Bilim insanları daha sonra bakteriye, biri mantarlardan, diğeri toprak bakterilerinden alınan iki geni ekleyerek PABA'yı parasetamole dönüştürmesini sağladı.

Kimya ve biyolojiden yararlanan atılım, aynı anda hem plastik kirliliğine hem de fosil yakıt kullanımına çözüm sunuyor.

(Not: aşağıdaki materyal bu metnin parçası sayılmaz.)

Lemma as_arrivals (f : Z -> bytes) (hi : Z) evs :
  Forall (fun ev => exists t k, ev = arrival f (t, k) /\ 0 <= k < hi) evs ->
  exists arrivals, evs = map (arrival f) arrivals /\ Forall (fun a => 0 <= snd a < hi) arrivals.
Proof.
  induction 1 as [|ev evs (t & k & -> & Hk) _ (arr & -> & Ha)]; [by exists []|].
  exists ((t, k) :: arr). split; [done|]. by constructor.
Qed.

(** The client's download loop from its start to its end: how it ended, and
    what it leaves. *)
Definition client_download `{C : FrameCipher} `{B : Base122} `{S : Socket} (resp : list DlEvent) (s : socket)
    (enc : EncodingType) (max_bytes : option Z) (rotations : list RotateEnv) : option (Res string unit) * DownloadLoop :=
  let '(phase, this) := DownloadLoopActor_new resp s enc max_bytes in download_run rotations phase this.

Section requests.
Context `{C : FrameCipher} {L : FrameCipherLaws C} `{B : Base122} {BL : Base122Laws B}.
Context `{W : FrameSink} {WL : FrameSinkLaws W}.
Variables (enc : EncodingType) (groups : list (list bytes)) (requests : list bytes).
Hypothesis (Hbodies : bodies_from enc 0 groups requests) (Hcount : zlen (concat groups) < seq_max).

Lemma request_frame wants t k d :
  upload_event enc requests wants (EvCmd t (CmdFrame k d)) ->
  0 <= k < zlen (concat groups) /\ d = frame_at (concat groups) k /\ announceable d.
Proof.
  intros (b & chunks & polls & Hin & Hc & Hbb & Hk). apply collect_short in Hk as Hs.
  cut (0 <= k < zlen (concat groups) /\ d = frame_at (concat groups) k); [intros [? ->]; split; [done|]; split; [done|]; by apply short_announceable in Hs|].
  refine (decoded_frame _ _ _ _ b chunks polls k d _ Hbodies Hin Hc Hbb Hk). destruct enc; vm_compute; congruence.
Qed.

Lemma requests_in_order wants evs up t0 :
  intact up -> Forall (upload_event enc requests wants) evs ->
  let '(stopped, actor) := run evs (UploadActor_new up 0 t0) in
  sent_prefix (delivered up) (concat (concat groups)) (delivered (upstream actor)).
Proof.
  intros Hint Hevs. assert (Hok : Forall (ev_ok (frame_at (concat groups)) wants) evs).
  { eapply Forall_impl; [exact Hevs|]. intros [t [k d|m a|]| |t]; try done.
    intros H. apply request_frame in H as (? & -> & ?). split; [lia|done]. }
  pose proof (run_inv (frame_at (concat groups)) 0 (delivered up) wants evs _ []
    (inv_new _ 0 (delivered up) wants up t0 Hint eq_refl ltac:(unfold seq_max, u64_max; lia)) Hok ltac:(lia)) as Hrun.
  destruct (run evs _) as [stopped actor]. destruct Hrun as (seen & [_ [k Hpre] _] & _).
  eapply sent_prefix_weaken; [exact Hpre|]. apply chunk_prefix_all.
Qed.

Lemma requests_all_arrived wants evs up t0 :
  intact up -> Forall (upload_event enc requests wants) evs -> Forall frame_event evs ->
  (forall k, 0 <= k < zlen (concat groups) -> k ∈ ev_seqs evs) ->
  zlen (concat groups) <= MAX_PENDING_FRAMES -> zlen (concat (concat groups)) <= MAX_PENDING_BYTES -> reliable ->
  let '(stopped, actor) := run evs (UploadActor_new up 0 t0) in
  delivered (upstream actor) = delivered up ++ concat (concat groups).
Proof.
  intros Hint Hevs Hfr Hseen Hfl Hby Hrel. pose proof (zlen_nonneg (concat groups)).
  destruct (as_arrivals (frame_at (concat groups)) (zlen (concat groups)) evs) as (arrivals & -> & Harr).
  { rewrite Forall_forall in Hevs, Hfr |- *. intros ev Hin. specialize (Hevs ev Hin). specialize (Hfr ev Hin).
    destruct ev as [t [k d|m a|]| |t]; try done. apply request_frame in Hevs as (? & -> & _). by exists t, k. }
  pose proof (run_all_arrived (frame_at (concat groups)) 0 (zlen (concat groups)) up t0 arrivals Hint Hrel ltac:(lia)
    ltac:(lia) ltac:(lia) ltac:(lia)) as Harrived. rewrite chunk_all in Harrived. specialize (Harrived Hby Harr).
  destruct (run _ _) as [stopped actor]. apply Harrived. intros k Hk. specialize (Hseen k Hk).
  unfold ev_seqs in Hseen. apply list_elem_of_bind in Hseen as (ev & Hk' & Hin).
  apply list_elem_of_fmap in Hin as ([t k'] & -> & Hin). apply list_elem_of_fmap. exists (t, k'). split; [|done].
  cbn in Hk'. by apply list_elem_of_singleton in Hk'.
Qed.
End requests.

Makalenin başyazarı Prof. Stephen Wallace, "İnsanlar halihazırda parasetamolün petrolden elde edildiğini bilmiyor" diyerek ekliyor: 

Bu teknoloji, kimya ve biyolojiyi ilk kez bu şekilde birleştirerek parasetamolü daha sürdürülebilir bir şekilde üretebileceğimizi ve aynı zamanda çevredeki plastik atıkları temizleyebileceğimizi gösteriyor.

Ekip, E. coli'yi kullanarak PET bazlı hammaddeyi 24 saatten kısa bir sürede yüzde 92'ye varan verimle parasetamole dönüştürebildiklerini belirtiyor. Ayrıca sürecin oda sıcaklığında gerçekleşmesi, ısıtma veya soğutma için enerji harcanmadığı anlamına geliyor.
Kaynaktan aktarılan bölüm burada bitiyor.